» **Exercise instructions**
Among the lines below, take the one holding "#[local] Existing Instance StringDict_ops.", the one holding "intros Hi Hn", and all lines between them. Set them down exactly.

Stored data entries

▬▬▬▬▬▬▬▬▬▬

Lemma Add_forget (d : SDict) m s v :
  string_represents d m -> Z.of_nat (size m) < 2 ^ 30 ->
  exists d', StringDict_Add String_Hash zero d s v = Some (d', bool_decide (m !! s = None))
    /\ string_represents d' (if m !! s is Some _ then m else <[s := v]> m).
Proof.
  intros Hr Hm.
  destruct (Add_spec pointer_hash None zero (forget d) (kmap Some m) (Some s) v (proj2 Hr))
    as (d' & E & Hr'); [by rewrite size_kmap_Some|].
  rewrite !(lookup_kmap Some) in *.
  eapply forget_result; [| |by destruct (m !! s); rewrite ?(kmap_insert Some); exact Hr'].
  - rewrite <- E. unfold StringDict_Add, Int32Dict_Add. rewrite (search_forget d m) by done.
    destruct (SMILE_DICT_SEARCH _ _ _) as [[j|]|]; [done|by eapply append_then|done].
  - intros d1 b. unfold StringDict_Add.
    destruct (STRING_DICT_SEARCH _ _ _) as [[j|]|]; [intros [= <- _]; apply Hr|by eapply append_then_cached|done].
Qed.

Lemma ReplaceValue_forget (d : SDict) m s v :
  string_represents d m ->
  exists d', StringDict_ReplaceValue String_Hash d s v = Some (d', bool_decide (is_Some (m !! s)))
    /\ string_represents d' (if m !! s is Some _ then <[s := v]> m else m).
Proof.
  intros Hr.
  destruct (ReplaceValue_spec pointer_hash (forget d) (kmap Some m) (Some s) v (proj2 Hr)) as (d' & E & Hr').
  rewrite !(lookup_kmap Some) in *.
  eapply forget_result; [| |by destruct (m !! s); rewrite ?(kmap_insert Some); exact Hr'].
  - rewrite <- E. unfold StringDict_ReplaceValue, Int32Dict_ReplaceValue. rewrite (search_forget d m) by done.
    destruct (SMILE_DICT_SEARCH _ _ _) as [[j|]|]; [apply store_then|done|done].
  - intros d1 b. unfold StringDict_ReplaceValue.
    destruct (STRING_DICT_SEARCH _ _ _) as [[j|]|]; [apply store_then_cached, Hr|intros [= <- _]; apply Hr|done].
Qed.
(** The law of the table, over any dictionary. *)
Lemma interning (l : list Str) :
  zlen l < 2 ^ 30 ->
  exists table0 table symbols, SymbolTable_Create = Some table0
    /\ GetSymbols table0 l = Some (table, symbols) /\ length symbols = length l
    /\ (forall i a s, l !! i = Some a -> symbols !! i = Some s ->
          0 < s /\ SymbolTable_GetName table s = Some (Some a)
          /\ SymbolTable_GetSymbolNoCreate table a = Some s)
    /\ forall i j a b s t, l !! i = Some a -> l !! j = Some b -> symbols !! i = Some s -> symbols !! j = Some t ->
         s = t <-> a = b.
Proof.
  intros Hl. destruct Create_interned as (t0 & E0 & H0).
  destruct (GetSymbols_interned l t0 [] H0) as (t & ss & names & E & Ht & Hm & Hf); [by rewrite zlen_nil|].
  rewrite app_nil_l in *. exists t0, t, ss. split; [done|]. split; [done|].
  split; [symmetry; by eapply Forall2_length|]. rewrite Forall2_lookup in Hf. split.
  - intros i a s Ha Hs. specialize (Hf i). rewrite Ha, Hs in Hf. inversion Hf as [? ? [Hpos Hg]|]; subst.
    split; [done|]. split; [by eapply interned_name|].
    destruct (interned_get _ _ a Ht) as (v & Ev & Hw & Hv); [lia|].
    unfold SymbolTable_GetSymbolNoCreate. rewrite Ev. simpl. rewrite Hw. f_equal.
    destruct Hv as [[-> Hn]|[Hv Hg']].
    + apply zget_Some in Hg as [_ Hg]. exfalso. by apply Hn, (list_elem_of_lookup_2 _ _ _ Hg).
    + by apply (same_symbol names v s a a (interned_unique _ _ Ht)).
  - intros i j a b s u Ha Hb Hs Hu. pose proof (Hf i) as Hi. specialize (Hf j).
    rewrite Ha, Hs in Hi. rewrite Hb, Hu in Hf. inversion Hi as [? ? [Hp1 Hg1]|]; subst.
    inversion Hf as [? ? [Hp2 Hg2]|]; subst. by eapply same_symbol; [apply Ht|..].
Qed.
End SymbolTable.

#[global] Arguments SymbolTableInt : clear implicits.

(** The lookup table of the code, without the checks for names that exist; only
    the initialisation of the known symbols uses it. *)
Definition SymbolTableInt_AddFast (String_Hash : Str -> Z) (table : SymbolTableInt (StringDictInt Z)) (name : Str)
  : option (SymbolTableInt (StringDictInt Z) * Z) :=
  let symbol := wrapS 32 (symbolCount table) in
  names ← zset (symbolNames table) (symbolCount table) (Some name);
  '(lookup, _) ← StringDictInt_Append 0 (symbolLookup table) (Some name) (wrapS 32 (String_Hash name)) symbol;
  Some (mkSymbolTable names (symbolCount table + 1) (symbolMax table) lookup, symbol).

(** ** The table of the code *)

Section Instance.
Context (String_Hash : Str -> Z).
#[local] Notation Dict := (StringDictInt Z).
#[local] Existing Instance StringDict_ops.
#[local] Instance symbol_lookup : MapOps Str Z Dict := StringDict_ops String_Hash 0.
#[local] Instance symbol_lookup_laws : MapLaws Str Z Dict := StringDict_laws String_Hash 0.

(** Where the checks would pass, the fast path adds the same symbol. *)
Lemma AddFast_agrees (table : SymbolTableInt Dict) (names : list Str) name :
  interned table names -> name ∉ names -> symbolCount table < symbolMax table ->
  SymbolTableInt_AddFast String_Hash table name = SymbolTableInt_AddSymbol table name.
Proof.
  intros Hi Hn Hroom. unfold SymbolTableInt_AddFast, SymbolTableInt_AddSymbol, SymbolTable_room.
  rewrite Z.geb_leb. destruct (Z.leb_spec (symbolMax table) (symbolCount table)); [lia|]. cbn [option_bind mbind].
  destruct (zset _ _ _); [|done]. cbn [option_bind mbind]. cbn [Add symbol_lookup StringDict_ops]. unfold StringDict_Add.
  destruct (interned_lookup _ _ Hi) as (m & Hr & _ & Hm).
  pose proof (Contains_forget String_Hash (symbolLookup table) m name Hr) as Hc.
  rewrite (missing_name _ _ _ Hm Hn) in Hc. unfold StringDict_ContainsKey in Hc.
  destruct (STRING_DICT_SEARCH String_Hash (symbolLookup table) name) as [[j|]|]; try done.
  cbn [option_bind mbind]. by destruct (StringDictInt_Append _ _ _ _ _) as [[]|].
Qed.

▬▬▬▬▬▬▬▬▬▬

» **Solution**
#[local] Existing Instance StringDict_ops.
#[local] Instance symbol_lookup : MapOps Str Z Dict := StringDict_ops String_Hash 0.
#[local] Instance symbol_lookup_laws : MapLaws Str Z Dict := StringDict_laws String_Hash 0.

(** Where the checks would pass, the fast path adds the same symbol. *)
Lemma AddFast_agrees (table : SymbolTableInt Dict) (names : list Str) name :
  interned table names -> name ∉ names -> symbolCount table < symbolMax table ->
  SymbolTableInt_AddFast String_Hash table name = SymbolTableInt_AddSymbol table name.
Proof.
  intros Hi Hn Hroom. unfold SymbolTableInt_AddFast, SymbolTableInt_AddSymbol, SymbolTable_room.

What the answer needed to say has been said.